Dunque un confronto con due realtà straniere che, per diversi motivi, hanno aspetti comuni con il nostro Paese:
- la Spagna, realtà dal regionalismo spinto, più dell’Italia, che ha ideato e realizzato numerose Case della Salute;
- la Gran Bretagna, sistema Beveridge come quello italiano, ma con orientamento più spiccato, specie recentemente, verso il centralismo, che riconosce il ruolo di gatekeeper al General Practitioner.
Nel NHS, ha ricordato Sheaff, “è in atto una fase di cambiamento strutturale cronico”, con cadenza quasi biennale dal 1997 in poi (per approfondimenti vedi anche NL 4/2011), ma ormai da anni l’associazionismo medico e l’integrazione con le altre professionalità rappresenta una realtà consolidata: l’80% dei General Practitioner lavora in associazione e in collaborazione con gli altri operatori sanitari e sociali e con il personale amministrativo.
E’ interessante sottolineare che se in Italia si dibatte attualmente sul riconoscimento dell’autonomia e della responsabilità professionale dei diversi operatori sanitari, ed in particolare degli infermieri, nel Regno Unito, ricordava Sheaff, esistono ambulatori gestiti da infermieri generalisti che sono committenti dei medici, i quali sono appunto ingaggiati e salariati dall’infermiere.
Ma perché l’Emilia Romagna, o meglio perché proprio questa Regione ha sentito l’esigenza di organizzare un convegno sulla necessità di sviluppo della Assistenza Primaria e per due giorni si è trasformata nel “pensatoio” della riorganizzazione dell’assistenza territoriale attirando l’attenzione delle istituzioni e della stampa?
Sappiamo che alle Regioni compete l’organizzazione dell’erogazione della assistenza nel territorio di propria competenza. La Regione Emilia Romagna nell’ultimo anno e mezzo, dalla delibera 209 del 2010, ha iniziato, non senza difficoltà legate soprattutto al finanziamento e all’integrazione vera tra le diverse professionalità, il percorso di riprogettazione del territorio, realizzando (vedi il report 2011 della Regione presentato in occasione del Convegno e pubblicato in questo numero) 41 Case della Salute sulle 102 previste. Dunque qui, come in altre realtà del centro nord, il percorso sembra tracciato, ma, è stato affermato, resta l’esigenza di confrontarsi per migliorarsi.

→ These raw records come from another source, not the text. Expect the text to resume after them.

(** X8. The page table of a new process.  Under the conditions of X7, and
    if the entries from [page_count] on of the page taken as page table
    are 0 before the call, [print_page_table] after a successful
    [new_process] shows exactly [page_count] rows, for the virtual pages
    0, 1, ... in order; the physical pages in them are different from each
    other, from the page table and from 0, were free before the call and
    are marked used after it. *)
Theorem new_process_page_table m proc_num page_count m1 :
  length m = Z.to_nat MEM_SIZE → page_zero_used m →
  0 ≤ proc_num → PTP_OFFSET + proc_num < PAGE_SIZE →
  (∀ p i, lowest_free m p → page_count ≤ i < PAGE_COUNT →
     mem_get m (get_address p 0 + i) = Some 0) →
  new_process m proc_num page_count = Some (m1, []) →
  ∃ pt_page data_pages,
    lowest_free m pt_page ∧
    Z.of_nat (length data_pages) = page_count ∧
    NoDup (pt_page :: data_pages) ∧
    (∀ d, d ∈ data_pages →
       0 < d < PAGE_COUNT ∧ is_free m d ∧
       mem_get m1 (get_address 0 d) = Some 1) ∧
    page_table_snapshot m1 proc_num
      = Some (zip (seqZ 0 page_count) data_pages).
Proof.
  intros Hlen Hzero Hproc Hdir Hclean Hnew.
  destruct (new_process_layout m proc_num page_count m1)
    as (pt_page & ps & Hfree & Hpos & Hle & Hlen1 & Hget); [done..|].
  destruct (free_pages_cons_facts m pt_page ps Hzero Hfree)
    as (Hnodup & Hps_len & Hpages).
  assert (lowest_free m pt_page) as Hlow by (by eapply free_pages_head_lowest).
  destruct (Hpages pt_page) as [Hpt _]; [left|].
  pose proof (get_address_page_start pt_page) as Hstart.
  set (data := take (Z.to_nat page_count) ps) in *.
  assert (∀ q, q ∈ data → q ∈ ps) as Hdata_in.
  { intros q (k & Hk & _)%elem_of_take. by eapply list_elem_of_lookup_2. }
  assert (Z.of_nat (length data) = page_count) as Hdata_len.
  { unfold data. rewrite length_take_le by done. lia. }
  assert (∀ i, 0 ≤ i < PAGE_SIZE →
            get_address pt_page i = get_address pt_page 0 + i) as Hoffset.
  { intros i Hi. rewrite get_address_offset by done. lia. }
  exists pt_page, data. split; [done|]. split; [done|]. split.
  { apply NoDup_cons. split.
    - intros Hin%Hdata_in. by apply NoDup_cons_1_1 in Hnodup.
    - apply NoDup_cons_1_2 in Hnodup.
      eapply sublist_NoDup; [done|apply sublist_take]. }
  split.
  { intros d Hd. destruct (Hpages d) as [Hrange Hfree_d]; [right; by apply Hdata_in|].
    split; [done|]. split; [done|].
    rewrite get_address_0_l, Hget.
    rewrite decide_False by (unfold PAGE_COUNT, PAGE_SIZE in *; lia).
    rewrite decide_False by (unfold PTP_OFFSET, PAGE_COUNT in *; lia).
    by rewrite decide_True by (by right). }
  rewrite <- Hdata_len at 1. apply (page_table_snapshot_rows m1 proc_num pt_page data).
  - unfold get_page_table. rewrite get_address_0_l, Hget.
    rewrite decide_False by (unfold PAGE_SIZE in *; lia).
    by rewrite decide_True.
  - unfold PAGE_COUNT. lia.
  - intros k d Hk. pose proof (lookup_lt_Some _ _ _ Hk) as Hlt.
    split.
    + rewrite Hoffset by (unfold PAGE_SIZE; lia). rewrite Hget.
      rewrite decide_True by lia.
      by replace (Z.to_nat (get_address pt_page 0 + Z.of_nat k
                            - get_address pt_page 0)) with k by lia.
    + apply list_elem_of_lookup_2, Hdata_in in Hk.
      destruct (Hpages d); [by right|lia].
  - intros i Hi. rewrite Hoffset by (unfold PAGE_COUNT, PAGE_SIZE in *; lia).
    rewrite Hget. rewrite decide_False by lia.
    rewrite decide_False by (unfold PAGE_COUNT, PAGE_SIZE in *; lia).
    rewrite decide_False.
    2:{ intros Hin. assert (get_address pt_page 0 + i ∈ pt_page :: ps) as Hin'.
        { apply elem_of_cons in Hin as [Heq|?];
            [rewrite Heq; by left|right; by apply Hdata_in]. }
        apply Hpages in Hin'. unfold PAGE_COUNT, PAGE_SIZE in *. lia. }
    apply Hclean; [done|lia].
Qed.

Lemma new_process_page_table_witness :
  new_process (mem_after [Np 3 2]) 5 2
    = Some (mem_after [Np 3 2; Np 5 2], []) ∧
  ∃ pt_page data_pages,
    lowest_free (mem_after [Np 3 2]) pt_page ∧
    Z.of_nat (length data_pages) = 2 ∧
    NoDup (pt_page :: data_pages) ∧
    (∀ d, d ∈ data_pages →
       0 < d < PAGE_COUNT ∧ is_free (mem_after [Np 3 2]) d ∧
       mem_get (mem_after [Np 3 2; Np 5 2]) (get_address 0 d) = Some 1) ∧
    page_table_snapshot (mem_after [Np 3 2; Np 5 2]) 5
      = Some (zip (seqZ 0 2) data_pages).
Proof.
  split; [by vm_compute|].
  apply (new_process_page_table (mem_after [Np 3 2]) 5 2);
    [by vm_compute|by exists 1; split; [by vm_compute|]|done|done|
     |by vm_compute].
  intros p i Hlow Hi.
  assert (p = 4) as ->.
  { eapply lowest_free_unique; [done|].
    split; [done|]. split; [by vm_compute|].
    intros j Hj. assert (j = 0 ∨ j = 1 ∨ j = 2 ∨ j = 3) as [->|[->|[->| ->]]]
      by lia; by vm_compute. }
  apply page_is_clear_sound; [by vm_compute|unfold PAGE_COUNT in *; lia].
Defined.

(** ** The outcome of [new_process] *)

Section Outcome.
Implicit Types (m : list Z) (ps : list Z).

Lemma filter_iff_in {A} (P Q : A → Prop) `{!∀ x, Decision (P x)}
    `{!∀ x, Decision (Q x)} (l : list A) :
  (∀ x, x ∈ l → P x ↔ Q x) → filter P l = filter Q l.
Proof.
  induction l as [|x l IH]; intros Hiff; [done|].
  rewrite !filter_cons.
  rewrite IH by (intros y Hy; apply Hiff; by right).
  destruct (decide (P x)) as [HP|HP], (decide (Q x)) as [HQ|HQ]; try done.
  - destruct HQ. apply Hiff; [left|done].
  - destruct HP. apply Hiff; [left|done].
Qed.

(** Marking every free page leaves none. *)
Lemma free_pages_mark_all_all m :
  length m = Z.to_nat MEM_SIZE → free_pages (mark_all m (free_pages m)) = [].
Proof.
  intros Hlen.
  pose proof (free_pages_mark_all_take (length (free_pages m)) m Hlen) as Hall.
  by rewrite firstn_all, drop_all in Hall.
Qed.

(** With no free page, [new_process] prints the "page table" message and
    returns the memory it was given, whatever its arguments. *)
Lemma new_process_none_free m proc_num page_count :
  length m = Z.to_nat MEM_SIZE → free_pages m = [] →
  new_process m proc_num page_count = Some (m, [OOM_page_table proc_num]).
Proof.
  intros Hlen Hnil. destruct (decide (0 ≤ page_count ≤ STACK_INTS)).
  - rewrite new_process_first_fit by done. by rewrite Hnil.
  - rewrite new_process_no_array by done. by rewrite Hnil.
Qed.
End Outcome.

(** X9. The outcome of [new_process] by the number of free pages.  On a
    memory with page 0 marked used, for a count that is not negative and
    whose array fits the stack ([page_count ≤ STACK_INTS]), and a
    directory byte in page 0, [new_process] runs to its end; it prints
    the "page table" message if no page is free, the "data page" message
    if at most [page_count] pages are free, and nothing if more are; and
    in all three cases the pages free after the call are the pages free
    before it without the first [1 + page_count] of them. *)
Theorem new_process_outcome m proc_num page_count :
  length m = Z.to_nat MEM_SIZE → page_zero_used m →
  0 ≤ page_count ≤ STACK_INTS →
  0 ≤ proc_num → PTP_OFFSET + proc_num < PAGE_SIZE →
  ∃ m', new_process m proc_num page_count
          = Some (m', if decide (free_pages m = [])
                      then [OOM_page_table proc_num]
                      else if decide (length (free_pages m)
                                        ≤ Z.to_nat page_count)%nat
                           then [OOM_data_page proc_num]
                           else []) ∧
        length m' = length m ∧
        free_pages m' = drop (S (Z.to_nat page_count)) (free_pages m).
Proof.
  intros Hlen Hzero Hcount Hproc Hdir.
  destruct (new_process_defined m proc_num page_count) as [[m' out] Hnew];
    [done..|unfold PTP_OFFSET, PAGE_SIZE, MEM_SIZE in *; lia|].
  exists m'. pose proof Hnew as Hfit.
  rewrite new_process_first_fit in Hfit by done.
  destruct (free_pages m) as [|pt_page ps] eqn:Hfree.
  { injection Hfit as <- <-. by rewrite Hnew. }
  rewrite decide_False by done. cbv zeta in Hfit.
  destruct (decide (Z.to_nat page_count ≤ length ps)%nat) as [Hle|Hgt].
  - apply commit_prints_nothing in Hfit as ->.
    rewrite decide_False by (simpl; lia). split; [done|].
    destruct (new_process_layout m proc_num page_count m')
      as (pt_page' & ps' & Hfree' & _ & _ & Hlen' & Hget); [done..|].
    rewrite Hfree in Hfree'. injection Hfree' as <- <-.
    split; [done|].
    destruct (free_pages_cons_facts m pt_page ps Hzero Hfree)
      as (_ & _ & Hpages).
    pose proof (free_pages_mark_all_take (S (Z.to_nat page_count)) m Hlen)
      as Htake.
    rewrite Hfree in Htake. rewrite <- Htake.
    unfold free_pages. apply filter_iff_in.
    intros i Hi%elem_of_seqZ. unfold is_free.
    rewrite get_address_0_l, Hget.
    destruct (Hpages pt_page) as [Hpt _]; [left|].
    rewrite get_address_page_start.
    rewrite decide_False by (unfold PAGE_COUNT, PAGE_SIZE in *; lia).
    rewrite decide_False by (unfold PAGE_COUNT, PTP_OFFSET in *; lia).
    change (take (S ?n) (pt_page :: ps)) with (pt_page :: take n ps).
    rewrite mark_all_free_pages_get; [done..|].
    intros q [->|(k & Hk & _)%elem_of_take]%elem_of_cons; [lia|].
    apply list_elem_of_lookup_2 in Hk.
    destruct (Hpages q); [by right|lia].
  - injection Hfit as <- <-.
    rewrite decide_True by (simpl; lia).
    split; [done|]. split; [apply (mark_all_length m (pt_page :: ps))|].
    change (mark_all (mark_used m pt_page) ps)
      with (mark_all m (pt_page :: ps)).
    rewrite <- Hfree at 1. rewrite free_pages_mark_all_all by done.
    symmetry. apply drop_ge. simpl. lia.
Qed.
(** * Adafruit_SSD1315: framebuffer, dirty window, rotation and command encoding

    A shallow embedding of [lib/Adafruit_SSD1315.js].  JavaScript numbers that
    hold integers are modelled as [Z]; the bit operators of the source
    ([&], [|], [^], [~], [<<], [>>>]) are the corresponding operations of [Z],
    with the 32-bit coercion written out where it can be observed (the
    XOR swap of the rotation code) and the rounding of a double where it
    can (the differences of the rotation code).  The [Uint8Array]
    framebuffer is a [list byte]; a store converts with [byte.of_Z]
    (modulo 256) and a store outside the array is dropped, as for a typed
    array. *)

From Stdlib Require Import ZArith List Lia Bool String.
From coqutil Require Import Byte Z.bitblast.
From stdpp Require Import base list.

Local Open Scope Z_scope.

(** ** Constants of the source *)

Definition SSD1315_MEMORY_MODE : Z := 0x20.
Definition SSD1315_COLUMN_ADDR : Z := 0x21.
Definition SSD1315_PAGE_ADDR : Z := 0x22.
Definition SSD1315_RIGHT_HORIZONTAL_SCROLL : Z := 0x26.
Definition SSD1315_LEFT_HORIZONTAL_SCROLL : Z := 0x27.
Definition SSD1315_VERTICAL_AND_RIGHT_HORIZONTAL_SCROLL : Z := 0x29.
Definition SSD1315_VERTICAL_AND_LEFT_HORIZONTAL_SCROLL : Z := 0x2A.
Definition SSD1315_DEACTIVATE_SCROLL : Z := 0x2E.
Definition SSD1315_ACTIVATE_SCROLL : Z := 0x2F.
Definition SSD1315_SET_DISPLAY_START_LINE_BASE : Z := 0x40.
Definition SSD1315_SET_CONTRAST : Z := 0x81.
Definition SSD1315_CHARGE_PUMP : Z := 0x8D.
Definition SSD1315_SET_VERTICAL_SCROLL_AREA : Z := 0xA3.
Definition SSD1315_DISPLAY_ALL_ON_RESUME : Z := 0xA4.
Definition SSD1315_NORMAL_DISPLAY : Z := 0xA6.
Definition SSD1315_SET_MULTIPLEX : Z := 0xA8.
Definition SSD1315_DISPLAY_OFF : Z := 0xAE.
Definition SSD1315_DISPLAY_ON : Z := 0xAF.
Definition SSD1315_SEG_REMAP_FLIP : Z := 0xA1.
Definition SSD1315_COM_SCAN_DEC : Z := 0xC8.
Definition SSD1315_SET_DISPLAY_OFFSET : Z := 0xD3.
Definition SSD1315_SET_DISPLAY_CLOCK_DIV : Z := 0xD5.
Definition SSD1315_SET_PRECHARGE : Z := 0xD9.
Definition SSD1315_SET_COM_PINS : Z := 0xDA.
Definition SSD1315_SET_VCOM_DETECT : Z := 0xDB.

Definition SSD1315_EXTERNALVCC : Z := 0x01.
Definition SSD1315_SWITCHCAPVCC : Z := 0x02.

Definition SSD1315_INIT_SEQ_1 : list Z :=
  [SSD1315_DISPLAY_OFF; SSD1315_SET_DISPLAY_CLOCK_DIV; 0x80].

Definition SSD1315_INIT_SEQ_2 : list Z :=
  [SSD1315_MEMORY_MODE; 0x00; SSD1315_SEG_REMAP_FLIP; SSD1315_COM_SCAN_DEC;
   SSD1315_SET_VCOM_DETECT; 0x20].

Definition SSD1315_INIT_SEQ_3 : list Z :=
  [SSD1315_DISPLAY_ALL_ON_RESUME; SSD1315_NORMAL_DISPLAY;
   SSD1315_DEACTIVATE_SCROLL].

Definition SSD1315_BLACK : Z := 0.
Definition SSD1315_WHITE : Z := 1.
Definition SSD1315_INVERSE : Z := 2.

Definition SSD1315_VLINE_PRE_MASK : list Z :=
  [0x00; 0x80; 0xC0; 0xE0; 0xF0; 0xF8; 0xFC; 0xFE].
Definition SSD1315_VLINE_POST_MASK : list Z :=
  [0x00; 0x01; 0x03; 0x07; 0x0F; 0x1F; 0x3F; 0x7F].

(** ** The display object *)

(** What the transport receives: [oled_commandList], [oled_command] and
    [oled_data] of the base class hand their argument to the bus. *)
Inductive BusEvent : Type :=
| CommandList (bytes : list Z)
| Command (b : Z)
| Data (bytes : list byte).

(** The fields of the object that the driver reads or writes.  [accessed]
    is not a field of the source: it records, most recent first, every
    index used in a [buffer[index]] expression of the two line primitives. *)
Record Display : Type := mkDisplay {
  WIDTH : Z;
  HEIGHT : Z;
  rotation : Z;
  _vccSelection : Z;
  _noSplash : bool;
  _contrast : Z;
  display_offset : Z;
  start_line : Z;
  page_offset : Z;
  column_offset : Z;
  _buffer : list byte;
  window_x1 : Z;
  window_y1 : Z;
  window_x2 : Z;
  window_y2 : Z;
  accessed : list Z
}.

Definition set_window (st : Display) (x1 y1 x2 y2 : Z) : Display :=
  mkDisplay (WIDTH st) (HEIGHT st) (rotation st) (_vccSelection st)
    (_noSplash st) (_contrast st) (display_offset st) (start_line st)
    (page_offset st) (column_offset st) (_buffer st) x1 y1 x2 y2
    (accessed st).

Definition set_contrast (st : Display) (c : Z) : Display :=
  mkDisplay (WIDTH st) (HEIGHT st) (rotation st) (_vccSelection st)
    (_noSplash st) c (display_offset st) (start_line st)
    (page_offset st) (column_offset st) (_buffer st)
    (window_x1 st) (window_y1 st) (window_x2 st) (window_y2 st)
    (accessed st).

(** [buffer[index] = f(buffer[index])] on a [Uint8Array]: a store outside
    the array has no effect. *)
Definition u8_update (index : Z) (f : byte -> byte) (buffer : list byte) : list byte :=
  if 0 <=? index then alter f (Z.to_nat index) buffer else buffer.

(** The same on the display object, with the index recorded. *)
Definition buffer_update (index : Z) (f : byte -> byte) (st : Display) : Display :=
  mkDisplay (WIDTH st) (HEIGHT st) (rotation st) (_vccSelection st)
    (_noSplash st) (_contrast st) (display_offset st) (start_line st)
    (page_offset st) (column_offset st)
    (u8_update index f (_buffer st))
    (window_x1 st) (window_y1 st) (window_x2 st) (window_y2 st)
    (index :: accessed st).

(** [new Uint8Array(WIDTH * toInt((HEIGHT + 7) / 8))] *)
Definition buffer_size (W H : Z) : Z := W * Z.quot (H + 7) 8.

(** The constructor, for the options the driver itself reads.  The window
    fields are set by the base class; they are arguments here. *)
Definition new_display (W H rot vcc : Z) (noSplash : bool)
    (x1 y1 x2 y2 : Z) : Display :=
  mkDisplay W H rot vcc noSplash 0x8F 0 0 0 0
    (replicate (Z.to_nat (buffer_size W H)) Byte.x00)
    x1 y1 x2 y2 [].

(** ** Byte operations of the line primitives *)

(** [b |= value] *)
Definition or_byte (value : Z) (b : byte) : byte :=
  byte.of_Z (Z.lor (byte.unsigned b) value).
(** [b &= ~value] *)
Definition andnot_byte (value : Z) (b : byte) : byte :=
  byte.of_Z (Z.land (byte.unsigned b) (Z.lnot value)).
(** [b ^= value] *)
Definition xor_byte (value : Z) (b : byte) : byte :=
  byte.of_Z (Z.lxor (byte.unsigned b) value).
(** [b = val] *)
Definition set_byte (val : Z) (_ : byte) : byte := byte.of_Z val.

(** ** _drawFastHLineInternal *)

(** [while (w--) buffer[index++] = f(buffer[index]);] for a positive [w]. *)
Fixpoint hline_loop (w : nat) (index : Z) (f : byte -> byte) (st : Display) : Display :=
  match w with
  | O => st
  | S w' => hline_loop w' (index + 1) f (buffer_update index f st)
  end.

Quali sono in conclusione i messaggi che il Convegno di Parma ci consegna:
- la consapevolezza da parte di tutti gli attori coinvolti che la realizzazione dell’Assistenza Primaria e la riorganizzazione del territorio non è più procrastinabile. Questa passa soprattutto da una effettiva integrazione delle diverse professionalità.
- Le diverse esperienze organizzative presentate nell’ambito delle sessioni parallele, dimostrano, se ancora necessario, una estrema differenzazione tra le Regioni e all’interno delle stesse, sia in termini di progettualità che di risultati ottenuti.
- Resta alto e vivo l’interrogativo e la preoccupazione rispetto alle risorse economiche. Se, come evidenziato da più parti ed in particolare sottolineato dal Prof. Taroni, come conseguenza delle manovre economiche del 2011, il Fondo Sanitario Nazionale aumenterà nel prossimo triennio solo dell’1%, come verrà finanziata l’attesa riorganizzazione della Assistenza Primaria?